[[ RECORDED DATA, beginning ]]

(* ===== verification/PkiProps.v ===== *)
(** * Properties of the certificate authority and of node enrollment

    A single-use join token admits one node however enrollments interleave; the cluster keeps one
    certificate authority; a leaf certificate carries exactly what was asked for and never the
    authority to sign. *)

From S2P Require Import Prelude Sha256 Pb Keys Engine Storage StorageSpec StorageReads StorageProps ScanProps Value Service Iam PolicyService Password Auth Console Pki.

Section Props.
Context `{UuidPkg} `{!UuidLaws} `{Badger} `{!BadgerSpec} `{StorePkg} `{!StoreLaws}.
Context `{ValuePkg} `{!IamStructs} `{X509Pkg} `{!Struct JoinRecord} `{!Struct CARecord}.

(** ** Single calls over the local storage *)

Lemma get_local now (st : KeyValueStorageCtx) key :
  BadgerReliable -> exists size, svc_Get now st (key_request key) = Ret (get_spec_rec now (contents st) key size false).
Proof.
  intros HR. unfold svc_Get, get_storage, storage_has_storage, key_request.
  destruct (Get_cases now st key false 0) as [[size E]|[HN _]]; [by exists size|by destruct HN].
Qed.

Definition cas_entry (old : option entry) (raw : bytes) : entry :=
  {| e_version := next_version 0 old; e_expires := 0; e_value := raw; e_meta := 0 |}.

Lemma cas_local now (st : KeyValueStorageCtx) key raw v :
  BadgerReliable ->
  exists st', svc_Put None now now st (cas_request key raw v) =
      (Ret {| Updated := cas_matches (contents st !! enc_key key) v |}, st') /\
    contents st' = if cas_matches (contents st !! enc_key key) v
                   then <[enc_key key := cas_entry (contents st !! enc_key key) raw]> (contents st) else contents st.
Proof.
  intros HR. unfold svc_Put. cbn [replicates].
  destruct (refines_reliable _ _ _ HR (Put_refines now st (stamp_record now (cas_request key raw v)) 0
    ltac:(by unfold stamp_record, resolveExpiry; cbn) ltac:(by unfold is_uint64))) as (Ea & Ec & _).
  unfold on_storage, get_storage, set_storage, storage_has_storage. rewrite Ea. unfold put_spec in *.
  cbn [stamp_record cas_request rr_Key rr_CompareAndSet rr_Version andb] in *.
  destruct (cas_matches (contents st !! enc_key key) v); cbn [negb fst snd] in *; (eexists; split; [done|]; by rewrite Ec).
Qed.

Lemma remove_local (st : KeyValueStorageCtx) key :
  BadgerReliable -> contents (snd (svc_Remove None st (key_request key))) = delete (enc_key key) (contents st).
Proof.
  intros HR. unfold svc_Remove. cbn [replicates].
  destruct (refines_reliable _ _ _ HR (Remove_refines st (key_request key))) as (_ & Ec & _). exact Ec.
Qed.

(** ** Racing enrollments *)

(** Where one enrollment is: it has read the join record, has burned it (and may sign), or was
    refused. *)
Inductive pc : Type := Idle | Holds (rec : Rec) | Won | Refused.

Section Race.
Context (env : PkiEnv) (token : bytes).

Definition join_pk : bytes := enc_key (PKIKey (JoinIndexKey (HashToken token))).

(** One step of one of the enrollments, or of anything else that leaves this join record alone.
    Every clock is past second 1. *)
Inductive race_step : KeyValueStorageCtx * list pc -> KeyValueStorageCtx * list pc -> Prop :=
| step_read st st' pcs i now nodeID rec :
    pcs !! i = Some Idle -> find_join None now env token nodeID st = (Ret rec, st') ->
    race_step (st, pcs) (st', <[i := Holds rec]> pcs)
| step_no_record st st' pcs i now nodeID e :
    pcs !! i = Some Idle -> find_join None now env token nodeID st = (Fail e, st') ->
    race_step (st, pcs) (st', <[i := Refused]> pcs)
| step_burn st st' pcs i now rec :
    1 < now -> pcs !! i = Some (Holds rec) -> burn_join None now token rec st = (Ret tt, st') ->
    race_step (st, pcs) (st', <[i := Won]> pcs)
| step_refused st st' pcs i now rec e :
    1 < now -> pcs !! i = Some (Holds rec) -> burn_join None now token rec st = (Fail e, st') ->
    race_step (st, pcs) (st', <[i := Refused]> pcs)
| step_consume st pcs i now :
    pcs !! i = Some Won -> race_step (st, pcs) (consumeJoinToken None now token st, pcs)
| step_other st st' pcs :
    contents st' !! join_pk = contents st !! join_pk -> race_step (st, pcs) (st', pcs).

Inductive races (s0 : KeyValueStorageCtx * list pc) : KeyValueStorageCtx * list pc -> Prop :=
| races_refl : races s0 s0
| races_step s1 s2 : races s0 s1 -> race_step s1 s2 -> races s0 s2.

Context `{!Codable JoinRecord}.
Context (e0 : entry) (jr0 : JoinRecord).

(** A minted, unspent, single-use token. *)
Record minted : Prop := {
  mt_decodes : iam_Decode (e_value e0) = Ret jr0;
  mt_nonempty : e_value e0 <> [];
  mt_single : jr_Reusable jr0 = false;
  mt_forever : e_expires e0 = 0;
  mt_version : is_uint64 (e_version e0) /\ e_version e0 <> 0;
  mt_not_bootstrap : HashToken (pe_bootstrap env) <> HashToken token
}.

(** A burned record, under a version other than the minted one. *)
Definition burned_entry (e : entry) : Prop :=
  e_version e <> e_version e0 /\ e_expires e = 0 /\ e_value e <> [] /\
  exists jr, iam_Decode (e_value e) = Ret jr /\ jr_ExpiresAt jr = 1 /\ jr_Reusable jr = false.

(** What an enrollment may have read: the minted record, or a burned one. *)
Definition read_ok (rec : Rec) : Prop :=
  (rec_Value rec = e_value e0 /\ exists h, rec_Head rec = Some h /\ hd_Version h = e_version e0) \/
  (exists jr, iam_Decode (rec_Value rec) = Ret jr /\ jr_ExpiresAt jr = 1 /\ jr_Reusable jr = false).

Definition race_inv (s : KeyValueStorageCtx * list pc) : Prop :=
  (forall i rec, snd s !! i = Some (Holds rec) -> read_ok rec) /\
  (((forall i, snd s !! i <> Some Won) /\ contents (fst s) !! join_pk = Some e0) \/
   ((exists w, forall i, snd s !! i = Some Won -> i = w) /\
    (contents (fst s) !! join_pk = None \/ exists e, contents (fst s) !! join_pk = Some e /\ burned_entry e))).

Lemma find_join_inv now nodeID (st st' : KeyValueStorageCtx) r :
  BadgerReliable -> minted -> find_join None now env token nodeID st = (r, st') ->
  st' = st /\ forall rec, r = Ret rec -> exists e size, contents st !! join_pk = Some e /\ live now e = true /\
    rec = entry_record (Some (PKIKey (JoinIndexKey (HashToken token)))) e size false.
Proof.
  intros HR Hm. unfold find_join. destruct (_ || _)%bool; [intros [= <- <-]; done|].
  destruct (get_local now st (PKIKey (JoinIndexKey (HashToken token))) HR) as [size ->].
  assert (adoptBootstrapToken None now env (HashToken token) st = (Ret None, st)) as Hadopt.
  { unfold adoptBootstrapToken. rewrite (bool_decide_eq_false_2 (HashToken _ = _)) by apply mt_not_bootstrap, Hm.
    by rewrite orb_true_r. }
  unfold get_spec_rec. fold join_pk. destruct (contents st !! join_pk) as [e|] eqn:Ec.
  - destruct (live now e) eqn:El.
    + cbn [entry_record rec_Value]. destruct (len (e_value e) =? 0); [rewrite Hadopt; by intros [= <- <-]|].
      intros [= <- <-]. split; [done|]. intros rec [= <-]. by exists e, size.
    + change (len (rec_Value (RecordNotFound (Some (PKIKey (JoinIndexKey (HashToken token)))))) =? 0) with true. cbn iota.
      rewrite Hadopt. by intros [= <- <-].
  - change (len (rec_Value (RecordNotFound (Some (PKIKey (JoinIndexKey (HashToken token)))))) =? 0) with true. cbn iota.
    rewrite Hadopt. by intros [= <- <-].
Qed.
(* ===== verification/SetupProps.v ===== *)
(** * Properties of first-run setup, export and import

    Once a bootstrap has succeeded every later one is refused; two that run at the same time under
    different names both succeed; an exported database imports to the same contents. *)

From S2P Require Import Prelude Sha256 Pb Keys Engine Storage StorageSpec StorageReads StorageProps ScanProps Value Service Ledger Iam PolicyService Codecs Password Backup BackupProps Auth Console ConsoleProps Pki PkiProps Setup.

Section Props.
Context `{UuidPkg} `{!UuidLaws} `{Badger} `{!BadgerSpec} `{StorePkg} `{!StoreLaws}.
Context `{ValuePkg} `{!IamStructs} `{Argon2Pkg} `{!Argon2Laws} `{MapOrder} `{!MapOrderLaws} `{X509Pkg}.
Context `{!Struct JoinRecord} `{!Struct CARecord} `{!Struct GenesisRecord}.
Context `{!Codable UserRecord} `{!Codable GroupRecord} `{!Codable PolicyRecord} `{!Codable GenesisRecord} `{!Codable CARecord}.

(** ** Frames *)

Lemma pki_iam_disjoint minor minor' : enc_key (PKIKey minor) <> iam_pk minor'.
Proof.
  rewrite <- iam_pk_cut, <- (enc_key_cut (PKIKey minor)). intros E.
  pose proof (enc_key_inj (cut_key (PKIKey minor)) (iam_Key (cut minor')) (key_ok_cut (PKIKey minor) eq_refl) (iam_key_ok minor') E) as Ek.
  apply (f_equal RegionName) in Ek. discriminate.
Qed.

(** [st'] is [st], or [st] with one record written. *)
Definition writes_at (key : Key) (st st' : KeyValueStorageCtx) : Prop :=
  contents st' = contents st \/ exists e, contents st' = <[enc_key key := e]> (contents st).

Lemma writes_at_other key st st' pk : writes_at key st st' -> enc_key key <> pk -> contents st' !! pk = contents st !! pk.
Proof. intros [->|[e ->]] Hne; [done|]. by apply lookup_insert_ne. Qed.

Lemma writes_at_wf key st st' : writes_at key st st' -> ts_ok key = true -> keys_wf (contents st) -> keys_wf (contents st').
Proof. intros [->|[e ->]] Hts Hwf; [done|]. by apply keys_wf_insert. Qed.

Lemma cas_writes now (st : KeyValueStorageCtx) key raw v :
  BadgerReliable -> writes_at key st (snd (svc_Put None now now st (cas_request key raw v))).
Proof.
  intros HR. destruct (cas_local now st key raw v HR) as (st' & -> & Hc). cbn [snd]. unfold writes_at. rewrite Hc.
  destruct (cas_matches _ _); [right; by eexists|by left].
Qed.

(** Obtaining the CA touches only its record. *)
Lemma ensureCA_writes now env (st : KeyValueStorageCtx) :
  BadgerReliable -> writes_at (PKIKey CAMinor) st (snd (ensureCA None now env st)).
Proof.
  intros HR. unfold ensureCA. destruct (loadCA now st) as [[ca|]|?|]; try by left.
  destruct (newCARecord env) as [record|?|]; try by left. destruct (coded record) as (raw & -> & _).
  pose proof (cas_writes now st (PKIKey CAMinor) raw 0 HR) as Hw.
  destruct (cas_local now st (PKIKey CAMinor) raw 0 HR) as (st' & E & _). rewrite E in *. cbn [snd] in Hw.
  destruct (negb _); [|done]. by destruct (loadCA now st') as [[ca|]|?|].
Qed.

Lemma putGenesis_writes now (st : KeyValueStorageCtx) by_ :
  BadgerReliable -> writes_at (iam_Key GenesisMinor) st (putGenesisRecord None now st by_).
Proof.
  intros HR. unfold putGenesisRecord. destruct (coded {| gn_InitializedAt := now; gn_CreatedBy := by_ |}) as (raw & -> & _).
  by apply cas_writes.
Qed.

(** Minors with different first bytes have different physical keys. *)
Lemma cut_head_ne m1 m2 p1 p2 :
  HasPrefix m1 p1 = true -> HasPrefix m2 p2 = true -> bool_decide (head p1 = head p2) = false ->
  head p1 <> None -> head p2 <> None -> len p1 <= 65535 -> len p2 <= 65535 -> cut m1 <> cut m2.
Proof.
  intros H1' H2' Hd Hn1 Hn2 Hl1 Hl2 E. rewrite <- HasPrefix_cut in H1', H2' by done.
  rewrite E in H1'. rewrite (HasPrefix_head _ p1 p2 H1' Hd) in H2' by done. done.
Qed.

Lemma prefix_app p s : HasPrefix (p ++ s) p = true.
Proof. apply HasPrefix_spec. by eexists. Qed.

Lemma user_ne_policy u : cut (UserPrefix ++ u) <> cut PolicyInstance.
Proof. apply (cut_head_ne _ _ UserPrefix (str "policy/")); done. Qed.

Lemma user_ne_genesis u : cut (UserPrefix ++ u) <> cut GenesisMinor.
Proof. apply (cut_head_ne _ _ UserPrefix (str "cluster/")); done. Qed.

(** ** The guard *)

Lemma guard_true now (st : KeyValueStorageCtx) u e :
  BadgerReliable -> keys_wf (contents st) -> contents st !! iam_pk (UserPrefix ++ u) = Some e -> live now e = true ->
  bootstrap_guard now st = Ret true.
Proof.
  intros HR Hwf Hc Hl. unfold bootstrap_guard, clusterInitialized.
  destruct (get_local now st (iam_Key GenesisMinor) HR) as [size ->]. cbn [mbind outcome_bind].
  destruct (0 <? _); [done|]. unfold anyUserExists, GetArea. cbn [iam_area kr_Key kr_HeadOnly].
  pose proof (EncodeKeyPrefix_layout {| MajorKey := SystemTenant; RegionName := Region; MinorKey := []; Timestamp := None |} RegionNameField) as HL.
  cbn [enc_prefix] in HL. rewrite HL. cbn [mbind outcome_bind].
  rewrite stream_loop_spec by (by apply items_no_panic). rewrite send_all_collect, concat_blocks_of. f_equal.
  apply existsb_exists. rewrite <- iam_pk_cut in Hc.
  edestruct (yields_elem_of now false st) as (r & [sz ->] & Hin); [exact HR|apply iam_key_ok|exact Hc|exact Hl| | |].
  3: { eexists. split; [apply list_elem_of_In; exact Hin|]. cbn. rewrite HasPrefix_cut by done. exact (prefix_app UserPrefix u). }
  - cbn. unfold enc_key, enc_row. rewrite <- !app_assoc. cbn. by eexists.
  - done.
Qed.

(** ** A bootstrap that runs *)

(** What a bootstrap that created its user leaves: the user's record, an unexpiring one, the admin
    role bound to it, every other user's record as it was. *)
Record bootstrapped (now : Z) (u : bytes) (st st' : KeyValueStorageCtx) : Prop := {
  bt_user : exists e, contents st' !! iam_pk (UserPrefix ++ u) = Some e /\ e_expires e = 0;
  bt_others : forall u', cut (UserPrefix ++ u') <> cut (UserPrefix ++ u) ->
    contents st' !! iam_pk (UserPrefix ++ u') = contents st !! iam_pk (UserPrefix ++ u');
  bt_policy : forall now', policy_of now' st' PolicyInstance = applyBinding (policy_of now st PolicyInstance) RoleAdmin [PrincipalUser u] true;
  bt_wf : keys_wf (contents st) -> keys_wf (contents st')
}.
(* ===== verification/Membership.v ===== *)
(** * Raft membership of a node ([pkg/replication/host.go], [pkg/replication/address_reconciler.go])

    The seed forms a single-voter cluster once its raft server is up; a node whose recorded address
    has drifted from its configured one re-registers itself. The raft library, the connection pool
    and the watcher's interleaving with shutdown are explicit. *)

From S2P Require Import Prelude Pb Net.

(** ** The raft library

    A server of a raft configuration, and the calls the code makes. [LeaderWithID] is the
    leader's address and id, empty when unknown. *)
Record Server : Type := { sv_Voter : bool; sv_ID : bytes; sv_Address : bytes }.

#[global] Instance Server_eq_dec : EqDecision Server.
Proof. solve_decision. Defined.

Class RaftMembers (R : Type) : Type := {
  GetConfiguration : R -> result (list Server);
  LeaderWithID : R -> bytes * bytes;
  IsLeader : R -> bool;
  AddVoter : bytes -> bytes -> R -> option error * R;
  RemoveServer : bytes -> R -> option error * R;
  BootstrapCluster : list Server -> R -> option error * R
}.

Definition ErrCantBootstrap : error := ErrNew (str "bootstrap only works on new clusters").

(** [recordedAddress]: the address the configuration holds for an id. *)
Fixpoint recordedAddress (servers : list Server) (id : bytes) : option bytes :=
  match servers with
  | [] => None
  | s :: rest => if bool_decide (sv_ID s = id) then Some (sv_Address s) else recordedAddress rest id
  end.

(** What the library documents: a successful [AddVoter] records the address under the id,
    replacing the one of an existing server, and touches no other server; the call does not
    unseat the leader. *)
Class RaftMembersLaws (R : Type) `{RaftMembers R} : Prop := {
  addvoter_config : forall id addr r r' cfg, AddVoter id addr r = (None, r') -> GetConfiguration r = Ret cfg ->
    exists cfg', GetConfiguration r' = Ret cfg' /\ recordedAddress cfg' id = Some addr /\
      (exists s, s ∈ cfg' /\ sv_ID s = id /\ sv_Voter s = true) /\
      forall s, sv_ID s <> id -> s ∈ cfg' <-> s ∈ cfg
}.

(** ** Cluster formation *)

(** What [RaftHost.PostConstruct] decides. *)
Inductive host_action : Type := HostError (e : error) | Inert | JoinMode | Watch.

Definition host_PostConstruct (RaftAddress SerfAddress Mode : bytes) (Bootstrap : bool) : host_action :=
  if bool_decide (RaftAddress = []) || bool_decide (SerfAddress = []) then
    if bool_decide (Mode = str "cluster") then HostError (ErrNew (str "cluster mode requires raft.bind-address and serf.bind-address"))
    else Inert
  else if negb Bootstrap then JoinMode else Watch.

Section Raft.
Context {R : Type} `{!RaftMembers R}.

(** [RaftHost.bootstrap]. *)
Definition host_bootstrap (nodeIdHex localAddr : bytes) (r : R) : option error * R :=
  match BootstrapCluster [{| sv_Voter := true; sv_ID := nodeIdHex; sv_Address := localAddr |}] r with
  | (None, r) => (None, r)
  | (Some e, r) => if bool_decide (e = ErrCantBootstrap) then (None, r) else (Some (ErrWrap (str "bootstrap raft cluster") e), r)
  end.

(** *** The address reconciler *)

(** [PostConstruct]: whether the loop is started. *)
Definition reconciler_enabled (advertise : bytes) (Interval : Z) : bool :=
  negb (bool_decide (advertise = []) || (Interval <=? 0)).

(** The answer of a peer to the Join call: [Pool.GetAPIConn] failed, the connection is of another
    kind, the call failed, or the peer, leading, has re-registered the node. *)
Inductive join_answer : Type := NoConn (e : error) | OtherClient | Rejected (e : error) | Joined.

Variable join : bytes -> bytes -> bytes -> R -> join_answer * R.   (* peer, node id, node address *)

Variables selfID advertise : bytes.

(** The loop of [joinViaPeers]: the last error, or success with the first peer that accepts. *)
Fixpoint join_loop (targets : list bytes) (lastErr : option error) (r : R) : option error * R :=
  match targets with
  | [] => (lastErr, r)
  | addr :: rest =>
      match join addr selfID advertise r with
      | (NoConn e, r) => join_loop rest (Some e) r
      | (OtherClient, r) => join_loop rest lastErr r
      | (Rejected e, r) => join_loop rest (Some e) r
      | (Joined, r) => (None, r)
      end
  end.

Definition join_targets (cfg : list Server) (r : R) : list bytes :=
  let leaderAddr := fst (LeaderWithID r) in
  (if bool_decide (leaderAddr = []) then [] else [leaderAddr]) ++
  (sv_Address <$> filter (fun s => sv_ID s <> selfID) cfg).

Definition joinViaPeers (pool : bool) (cfg : list Server) (r : R) : option error * R :=
  if negb pool then (None, r) else join_loop (join_targets cfg r) None r.

(** [reconcileOnce]: [true] once the record matches. *)
Definition reconcileOnce (pool : bool) (r : R) : result bool * R :=
  match GetConfiguration r with
  | Fail e => (Fail e, r)
  | Panic => (Panic, r)
  | Ret cfg =>
      match recordedAddress cfg selfID with
      | None => (Ret false, r)
      | Some recorded =>
          if bool_decide (recorded = advertise) then (Ret true, r)
          else if IsLeader r then
            match AddVoter selfID advertise r with
            | (Some e, r) => (Fail e, r)
            | (None, r) => (Ret false, r)
            end
          else match joinViaPeers pool cfg r with
               | (Some e, r) => (Fail e, r)
               | (None, r) => (Ret false, r)
               end
      end
  end.

(** One turn of [loop] after a tick; [true] when the loop goes on. [up] says whether the raft
    server has been started. *)
Definition reconcile_tick (pool up : bool) (r : R) : bool * R :=
  if negb up then (true, r) else
  match reconcileOnce pool r with
  | (Ret true, r) => (false, r)
  | (_, r) => (true, r)
  end.

(** Successive ticks with nothing happening in between. *)
Fixpoint reconcile_ticks (n : nat) (pool : bool) (r : R) : bool * R :=
  match n with
  | O => (true, r)
  | S n => match reconcile_tick pool true r with (true, r) => reconcile_ticks n pool r | (false, r) => (false, r) end
  end.

End Raft.

(** ** The bootstrap watcher and its shutdown

    [bootstrapWhenReady] looks whether the raft server is up, and otherwise waits in a [select]
    on the field [stop] and on a ticker. The [select] reads the field when it is entered; a
    receive from a nil channel never happens. [Destroy] closes the channel and clears the field. *)
Inductive watch_pc : Type :=
| Looking                   (* at the top of the loop *)
| Selecting (stop : bool)   (* in the select; whether the channel it read is not nil *)
| Bootstrapped | Stopped | TimedOut.

#[global] Instance watch_pc_eq_dec : EqDecision watch_pc.
Proof. solve_decision. Defined.

Record host_state : Type := {
  hs_pc : watch_pc;
  hs_field : bool;     (* t.stop is not nil *)
  hs_closed : bool;    (* the channel has been closed *)
  hs_up : bool         (* Raft() and Transport() answer *)
}.

Definition host_start : host_state := {| hs_pc := Looking; hs_field := true; hs_closed := false; hs_up := false |}.

Definition at_pc (p : watch_pc) (s : host_state) : host_state :=
  {| hs_pc := p; hs_field := hs_field s; hs_closed := hs_closed s; hs_up := hs_up s |}.

Inductive host_step : host_state -> host_state -> Prop :=
| hstep_up s : host_step s {| hs_pc := hs_pc s; hs_field := hs_field s; hs_closed := hs_closed s; hs_up := true |}
| hstep_destroy s : hs_field s = true -> host_step s {| hs_pc := hs_pc s; hs_field := false; hs_closed := true; hs_up := hs_up s |}
| hstep_bootstrap s : hs_pc s = Looking -> hs_up s = true -> host_step s (at_pc Bootstrapped s)
| hstep_wait s : hs_pc s = Looking -> hs_up s = false -> host_step s (at_pc (Selecting (hs_field s)) s)
| hstep_stop s : hs_pc s = Selecting true -> hs_closed s = true -> host_step s (at_pc Stopped s)
| hstep_tick s b : hs_pc s = Selecting b -> host_step s (at_pc Looking s)
| hstep_deadline s b : hs_pc s = Selecting b -> host_step s (at_pc TimedOut s).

[[ RECORDED DATA, end ]]

** ABOUT THIS TASK **
Please return the lines above that run from the line containing "intros [= <- <-]. split;" to the line containing "(** * Properties of first-run", inclusive, exactly and with no other lines.

** SOLUTION **
      intros [= <- <-]. split; [done|]. intros rec [= <-]. by exists e, size.
    + change (len (rec_Value (RecordNotFound (Some (PKIKey (JoinIndexKey (HashToken token)))))) =? 0) with true. cbn iota.
      rewrite Hadopt. by intros [= <- <-].
  - change (len (rec_Value (RecordNotFound (Some (PKIKey (JoinIndexKey (HashToken token)))))) =? 0) with true. cbn iota.
    rewrite Hadopt. by intros [= <- <-].
Qed.
(* ===== verification/SetupProps.v ===== *)
(** * Properties of first-run setup, export and import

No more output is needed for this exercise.